REQUIRED WORK » Please work out the number of lines in the following material that include "Import", and reply with only that number.

========

(** * Socket_Zoom relay server: a shallow embedding of [server.py]

    The development follows [src/server.py] (class [LANCommServer]), with
    the peer's side of the wire from [src/client_network.py] and the
    private-message filter of [src/client_gui.py].

    - Python [bytes] are [list byte]; Python [str] is [string], read as the
      UTF-8 encoding of the text (so [bytes.decode('utf-8')] is the identity
      on well-formed input and raises otherwise).
    - A decoded control message is a [json] value ([json.loads]); numbers are
      integers (floating-point JSON numbers are outside the model).
    - [str.lower] and [str.strip] are the functions of the Python library:
      the server and the client are parametrised by them ([PyStr]); their
      restriction to ASCII is used to evaluate examples.
    - An identity is whatever [data['username']] of a [register] frame is,
      provided it can be a dict key ([ident]): a name, or [None], a boolean
      or a number. Keys are compared as Python compares them ([py_eq]).
    - [self.clients] is an insertion-ordered Python dict: an association list
      with the dict's update discipline ([dict_set], [dict_del]).
      [self.shared_files] is only looked up by key: a [gmap].
    - Socket writes are recorded as a list of effects, in program order.
      A raised exception is [None] in the option monad.
    - A handler thread meets events one at a time ([step]); the
      [start_presentation] branch is also given statement by statement,
      under its lock, for two threads and any schedule
      ([start_step], [run_schedule]). *)

From Stdlib Require Import ZArith NArith Lia List.
From Stdlib.Strings Require Import Ascii String Byte.
From Stdlib Require Import DecimalString.
From stdpp Require Import base option list gmap strings.
From Equations Require Import Equations.

Local Open Scope string_scope.
Local Open Scope list_scope.
Local Open Scope nat_scope.

(** ** Bytes and [struct.pack('I', _)] *)

Abbreviation bytes := (list byte).

(** [sys.byteorder] of the host the server runs on: the format ['I'] of
    [struct] is the native 4-byte unsigned integer. *)
Inductive byteorder := little | big.

Definition byte_of_N (n : N) : byte :=
  default x00 (Byte.of_N (n mod 256)%N).

Definition u32_le (n : N) : bytes :=
  [byte_of_N n; byte_of_N (n / 256); byte_of_N (n / 65536);
   byte_of_N (n / 16777216)].

Definition le_u32 (b : bytes) : N :=
  match b with
  | [b0; b1; b2; b3] =>
      (Byte.to_N b0 + 256 * Byte.to_N b1 + 65536 * Byte.to_N b2
       + 16777216 * Byte.to_N b3)%N
  | _ => 0%N
  end.

(** [struct.pack('I', n)]; [None] is [struct.error] (argument out of range). *)
Definition struct_pack_I (bo : byteorder) (n : N) : option bytes :=
  if (n <? 4294967296)%N
  then Some (match bo with little => u32_le n | big => rev (u32_le n) end)
  else None.

(** [struct.unpack('I', b)[0]]; [None] is [struct.error] (wrong buffer size). *)
Definition struct_unpack_I (bo : byteorder) (b : bytes) : option N :=
  if (length b =? 4)%nat
  then Some (le_u32 (match bo with little => b | big => rev b end))
  else None.

(** ** The TCP stream seen by [sock.recv] *)

(** The bytes still to be delivered on a connection, as the segments in which
    they arrive; the empty list is a connection the peer has closed. *)
Definition Stream := list bytes.

(** [sock.recv(bufsize)]: at most [bufsize] bytes of the next segment,
    [b''] once the peer has closed. *)
Definition recv (sock : Stream) (bufsize : nat) : bytes * Stream :=
  match sock with
  | [] => ([], [])
  | seg :: rest =>
      if (length seg <=? bufsize)%nat then (seg, rest)
      else (take bufsize seg, drop bufsize seg :: rest)
  end.

(** The loop of [recv_exact] (lines 412-418), started with [data = b''].
    Every turn of the loop appends a non-empty packet, so [n - len(data)]
    decreases. *)
Equations? recv_exact_loop (sock : Stream) (data : bytes) (n : nat)
  : option bytes * Stream by wf (n - length data) lt :=
  recv_exact_loop sock data n with lt_dec (length data) n => {
    | right _ := (Some data, sock);
    | left _ with recv sock (n - length data) => {
        | ([], sock') := (None, sock');
        | (b :: packet, sock') :=
            recv_exact_loop sock' (data ++ b :: packet) n } }.
Proof. rewrite length_app. simpl. lia. Qed.

Definition recv_exact (sock : Stream) (n : nat) : option bytes * Stream :=
  recv_exact_loop sock [] n.

(** Lines 384-385 of [send_message]: the bytes handed to [sock.sendall] for
    an already serialised payload. [None]: [struct.pack] raised, nothing is
    sent ([send_message] returns [False]). *)
Definition frame_bytes (bo : byteorder) (data : bytes) : option bytes :=
  length_ ← struct_pack_I bo (N.of_nat (length data));
  Some (length_ ++ data).

(** Lines 395-404 of [recv_message]: the payload of the next frame, before
    [json.loads]. [None] is the function's [return None]. *)
Definition recv_frame (bo : byteorder) (sock : Stream) : option bytes * Stream :=
  match recv_exact sock 4 with
  | (None, sock1) => (None, sock1)
  | (Some [], sock1) => (None, sock1)
  | (Some length_data, sock1) =>
      match struct_unpack_I bo length_data with
      | None => (None, sock1)
      | Some length_ =>
          match recv_exact sock1 (N.to_nat length_) with
          | (None, sock2) => (None, sock2)
          | (Some [], sock2) => (None, sock2)
          | (Some data, sock2) => (Some data, sock2)
          end
      end
  end.

(** [send_message] and [recv_message] on the wire, over the JSON codec of the
    Python library ([json.dumps(_).encode('utf-8')] and
    [json.loads(_.decode('utf-8'))], the latter [None] when it raises). *)
Section wire.
Context {message : Type}.
Variable json_dumps : message → bytes.
Variable json_loads : bytes → option message.

Definition send_message_wire (bo : byteorder) (m : message) : option bytes :=
  frame_bytes bo (json_dumps m).

Definition recv_message (bo : byteorder) (sock : Stream)
  : option message * Stream :=
  match recv_frame bo sock with
  | (Some data, sock') => (json_loads data, sock')
  | (None, sock') => (None, sock')
  end.
End wire.

(** ** [bytes.decode('utf-8')] *)

Definition in_range (lo hi c : N) : bool := ((lo <=? c) && (c <=? hi))%N.

(** Strict UTF-8, as Python decodes it: no overlong forms, no surrogates,
    nothing above U+10FFFF. [need] continuation bytes are still expected and
    the next one must lie in [lo..hi]. *)
Fixpoint utf8_valid_from (need : nat) (lo hi : N) (b : bytes) : bool :=
  match b with
  | [] => (need =? 0)%nat
  | x :: rest =>
      let c := Byte.to_N x in
      match need with
      | O =>
          if (c <? 128)%N then utf8_valid_from 0 128 191 rest
          else if in_range 194 223 c then utf8_valid_from 1 128 191 rest
          else if (c =? 224)%N then utf8_valid_from 2 160 191 rest
          else if (c =? 237)%N then utf8_valid_from 2 128 159 rest
          else if in_range 225 239 c then utf8_valid_from 2 128 191 rest
          else if (c =? 240)%N then utf8_valid_from 3 144 191 rest
          else if in_range 241 243 c then utf8_valid_from 3 128 191 rest
          else if (c =? 244)%N then utf8_valid_from 3 128 143 rest
          else false
      | S k => in_range lo hi c && utf8_valid_from k 128 191 rest
      end
  end.

(** [b.decode('utf-8')]; [None] is [UnicodeDecodeError]. *)
Definition decode_utf8 (b : bytes) : option string :=
  if utf8_valid_from 0 128 191 b then Some (string_of_list_byte b) else None.

(** ** Strings: [str.lower], [str.strip], [strftime] *)

(** [str.lower] and [str.strip] are functions of the Python library, defined
    by the Unicode tables. The development takes them as parameters, with
    the one fact about them that it uses: lowering never empties a string. *)
Class PyStr := {
  str_lower : string → string;
  str_strip : string → string;
  str_lower_empty : ∀ s, str_lower s = str_lower "" → s = "" }.

(** Their restriction to ASCII text, to evaluate examples. *)
Definition ascii_lower (a : ascii) : ascii :=
  let n := nat_of_ascii a in
  if ((65 <=? n) && (n <=? 90))%nat then ascii_of_nat (n + 32) else a.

========

RESULT » 5